RECORDS PROVIDED below:

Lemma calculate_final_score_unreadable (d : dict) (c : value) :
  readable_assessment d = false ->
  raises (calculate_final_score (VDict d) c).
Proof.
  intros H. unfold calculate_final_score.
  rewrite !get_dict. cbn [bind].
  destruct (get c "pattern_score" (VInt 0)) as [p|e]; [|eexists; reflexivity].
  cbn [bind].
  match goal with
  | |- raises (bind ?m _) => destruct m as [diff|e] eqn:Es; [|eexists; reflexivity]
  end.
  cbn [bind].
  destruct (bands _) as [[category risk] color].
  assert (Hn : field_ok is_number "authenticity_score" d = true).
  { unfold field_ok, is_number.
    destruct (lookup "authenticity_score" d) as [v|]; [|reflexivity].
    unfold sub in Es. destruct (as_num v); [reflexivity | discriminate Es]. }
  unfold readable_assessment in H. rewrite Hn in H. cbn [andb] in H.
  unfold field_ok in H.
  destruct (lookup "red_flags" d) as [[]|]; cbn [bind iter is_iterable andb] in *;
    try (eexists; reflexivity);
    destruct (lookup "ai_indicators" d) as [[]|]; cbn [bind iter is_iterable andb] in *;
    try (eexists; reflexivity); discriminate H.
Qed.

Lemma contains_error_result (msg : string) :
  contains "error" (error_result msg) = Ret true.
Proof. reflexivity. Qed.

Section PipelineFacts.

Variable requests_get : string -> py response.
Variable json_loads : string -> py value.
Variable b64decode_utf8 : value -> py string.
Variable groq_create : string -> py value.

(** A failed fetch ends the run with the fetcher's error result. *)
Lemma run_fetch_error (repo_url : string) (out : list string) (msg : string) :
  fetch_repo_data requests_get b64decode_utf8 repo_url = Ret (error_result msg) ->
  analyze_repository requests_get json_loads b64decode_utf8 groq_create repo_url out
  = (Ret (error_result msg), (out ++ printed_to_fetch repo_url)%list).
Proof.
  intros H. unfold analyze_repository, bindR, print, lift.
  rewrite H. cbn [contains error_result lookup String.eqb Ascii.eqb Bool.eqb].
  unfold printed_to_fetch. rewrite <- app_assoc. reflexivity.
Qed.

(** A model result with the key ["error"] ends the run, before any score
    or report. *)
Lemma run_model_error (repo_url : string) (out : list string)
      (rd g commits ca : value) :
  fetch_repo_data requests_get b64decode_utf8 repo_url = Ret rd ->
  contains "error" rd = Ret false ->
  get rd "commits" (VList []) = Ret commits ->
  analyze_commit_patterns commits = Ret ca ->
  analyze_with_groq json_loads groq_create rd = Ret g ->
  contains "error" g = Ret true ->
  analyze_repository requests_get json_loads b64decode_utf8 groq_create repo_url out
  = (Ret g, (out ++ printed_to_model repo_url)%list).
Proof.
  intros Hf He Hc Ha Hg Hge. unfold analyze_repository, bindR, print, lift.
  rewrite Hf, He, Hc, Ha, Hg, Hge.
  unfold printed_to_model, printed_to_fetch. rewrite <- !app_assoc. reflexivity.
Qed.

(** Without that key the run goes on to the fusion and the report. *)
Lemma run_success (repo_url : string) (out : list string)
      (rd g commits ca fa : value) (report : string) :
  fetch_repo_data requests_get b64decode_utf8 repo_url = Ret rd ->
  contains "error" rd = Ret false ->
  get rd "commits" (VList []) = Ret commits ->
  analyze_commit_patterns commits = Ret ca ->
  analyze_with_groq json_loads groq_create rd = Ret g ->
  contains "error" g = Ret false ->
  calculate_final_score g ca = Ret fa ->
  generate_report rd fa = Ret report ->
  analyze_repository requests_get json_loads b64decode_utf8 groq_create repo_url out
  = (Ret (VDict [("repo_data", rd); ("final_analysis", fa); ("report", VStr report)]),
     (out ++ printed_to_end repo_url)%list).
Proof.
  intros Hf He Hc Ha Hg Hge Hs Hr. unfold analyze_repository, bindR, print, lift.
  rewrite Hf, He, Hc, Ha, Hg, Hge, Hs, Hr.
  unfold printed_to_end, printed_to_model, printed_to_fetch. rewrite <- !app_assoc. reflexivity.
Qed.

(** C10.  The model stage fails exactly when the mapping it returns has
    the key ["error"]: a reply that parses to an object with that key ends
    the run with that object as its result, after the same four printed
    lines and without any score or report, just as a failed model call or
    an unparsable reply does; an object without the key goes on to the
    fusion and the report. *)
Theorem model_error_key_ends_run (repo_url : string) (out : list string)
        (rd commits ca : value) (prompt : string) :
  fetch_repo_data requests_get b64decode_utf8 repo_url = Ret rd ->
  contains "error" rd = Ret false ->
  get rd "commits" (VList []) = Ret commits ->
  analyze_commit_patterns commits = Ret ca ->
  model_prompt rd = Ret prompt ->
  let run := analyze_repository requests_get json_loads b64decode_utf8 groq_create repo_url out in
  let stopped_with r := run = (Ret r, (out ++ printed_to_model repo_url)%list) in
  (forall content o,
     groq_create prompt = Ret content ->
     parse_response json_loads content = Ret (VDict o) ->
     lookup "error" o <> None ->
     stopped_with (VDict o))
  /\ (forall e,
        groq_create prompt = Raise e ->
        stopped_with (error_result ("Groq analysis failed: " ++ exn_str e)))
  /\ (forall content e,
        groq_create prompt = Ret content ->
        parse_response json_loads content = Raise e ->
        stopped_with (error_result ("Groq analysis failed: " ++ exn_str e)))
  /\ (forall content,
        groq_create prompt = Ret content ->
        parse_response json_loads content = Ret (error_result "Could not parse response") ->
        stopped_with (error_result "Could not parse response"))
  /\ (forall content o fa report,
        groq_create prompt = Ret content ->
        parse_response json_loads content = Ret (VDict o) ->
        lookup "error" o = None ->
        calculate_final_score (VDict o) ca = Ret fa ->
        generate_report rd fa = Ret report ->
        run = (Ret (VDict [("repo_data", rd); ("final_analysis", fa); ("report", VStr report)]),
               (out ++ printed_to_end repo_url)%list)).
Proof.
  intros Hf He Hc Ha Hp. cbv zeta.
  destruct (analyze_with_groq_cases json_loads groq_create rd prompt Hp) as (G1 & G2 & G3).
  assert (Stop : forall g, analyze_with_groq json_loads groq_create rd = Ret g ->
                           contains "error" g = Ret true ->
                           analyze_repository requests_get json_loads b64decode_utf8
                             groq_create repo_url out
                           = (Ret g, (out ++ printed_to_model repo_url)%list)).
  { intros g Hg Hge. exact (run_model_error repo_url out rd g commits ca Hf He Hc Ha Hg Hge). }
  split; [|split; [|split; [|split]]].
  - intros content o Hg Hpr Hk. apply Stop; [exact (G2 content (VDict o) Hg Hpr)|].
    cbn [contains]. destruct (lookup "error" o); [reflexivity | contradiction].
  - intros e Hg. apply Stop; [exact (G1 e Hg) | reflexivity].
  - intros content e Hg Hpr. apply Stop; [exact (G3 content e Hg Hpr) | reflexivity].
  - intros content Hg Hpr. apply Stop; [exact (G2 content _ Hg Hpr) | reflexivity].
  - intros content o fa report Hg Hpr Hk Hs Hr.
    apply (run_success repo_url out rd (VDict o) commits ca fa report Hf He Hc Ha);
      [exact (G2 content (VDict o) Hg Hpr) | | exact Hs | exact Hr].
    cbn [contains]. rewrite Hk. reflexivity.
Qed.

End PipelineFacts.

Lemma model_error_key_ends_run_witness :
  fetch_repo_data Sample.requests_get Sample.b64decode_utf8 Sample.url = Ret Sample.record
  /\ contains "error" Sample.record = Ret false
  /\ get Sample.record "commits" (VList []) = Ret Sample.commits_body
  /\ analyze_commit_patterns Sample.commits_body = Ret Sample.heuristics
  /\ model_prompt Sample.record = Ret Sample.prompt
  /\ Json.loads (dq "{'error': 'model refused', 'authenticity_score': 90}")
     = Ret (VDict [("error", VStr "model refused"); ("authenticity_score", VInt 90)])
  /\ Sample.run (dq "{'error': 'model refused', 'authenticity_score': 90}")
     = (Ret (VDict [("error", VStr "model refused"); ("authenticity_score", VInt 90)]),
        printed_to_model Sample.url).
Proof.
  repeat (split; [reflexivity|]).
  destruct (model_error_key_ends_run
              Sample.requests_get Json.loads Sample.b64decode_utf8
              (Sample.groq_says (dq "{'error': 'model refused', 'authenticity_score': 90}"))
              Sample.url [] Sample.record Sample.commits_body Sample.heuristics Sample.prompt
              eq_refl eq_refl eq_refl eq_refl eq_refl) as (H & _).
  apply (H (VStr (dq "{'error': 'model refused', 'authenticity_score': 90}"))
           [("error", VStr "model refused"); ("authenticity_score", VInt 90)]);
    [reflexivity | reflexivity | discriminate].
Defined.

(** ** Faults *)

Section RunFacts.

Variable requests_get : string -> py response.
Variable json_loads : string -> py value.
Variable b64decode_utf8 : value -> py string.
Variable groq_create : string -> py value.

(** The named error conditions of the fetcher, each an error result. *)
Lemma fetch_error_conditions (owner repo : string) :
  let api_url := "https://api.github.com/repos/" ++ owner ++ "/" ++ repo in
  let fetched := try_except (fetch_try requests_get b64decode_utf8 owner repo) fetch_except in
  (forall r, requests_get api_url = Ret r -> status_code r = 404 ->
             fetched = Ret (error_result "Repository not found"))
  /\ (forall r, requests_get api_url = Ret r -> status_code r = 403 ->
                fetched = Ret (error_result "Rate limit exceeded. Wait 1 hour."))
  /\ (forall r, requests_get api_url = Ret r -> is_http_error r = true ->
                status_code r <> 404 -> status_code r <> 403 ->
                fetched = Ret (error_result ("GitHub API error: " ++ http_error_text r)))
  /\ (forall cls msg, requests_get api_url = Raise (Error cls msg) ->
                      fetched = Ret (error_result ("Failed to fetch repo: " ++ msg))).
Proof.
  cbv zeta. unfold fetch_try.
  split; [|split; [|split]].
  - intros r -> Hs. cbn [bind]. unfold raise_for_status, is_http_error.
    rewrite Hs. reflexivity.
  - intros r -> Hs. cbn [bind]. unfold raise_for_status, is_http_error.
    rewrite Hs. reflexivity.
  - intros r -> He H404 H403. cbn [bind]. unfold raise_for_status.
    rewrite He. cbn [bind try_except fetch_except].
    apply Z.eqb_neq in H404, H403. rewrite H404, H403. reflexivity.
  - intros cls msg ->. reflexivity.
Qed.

End of RECORDS PROVIDED.

◆ **YOUR ASSIGNMENT**
From the records above, copy out the line with "calculate_final_score (VDict o)", the line with "(out ++ printed_to_model repo_url)%list)).", and every line between them, word for word.

◆ **EXPECTED ANSWER**
        calculate_final_score (VDict o) ca = Ret fa ->
        generate_report rd fa = Ret report ->
        run = (Ret (VDict [("repo_data", rd); ("final_analysis", fa); ("report", VStr report)]),
               (out ++ printed_to_end repo_url)%list)).
Proof.
  intros Hf He Hc Ha Hp. cbv zeta.
  destruct (analyze_with_groq_cases json_loads groq_create rd prompt Hp) as (G1 & G2 & G3).
  assert (Stop : forall g, analyze_with_groq json_loads groq_create rd = Ret g ->
                           contains "error" g = Ret true ->
                           analyze_repository requests_get json_loads b64decode_utf8
                             groq_create repo_url out
                           = (Ret g, (out ++ printed_to_model repo_url)%list)).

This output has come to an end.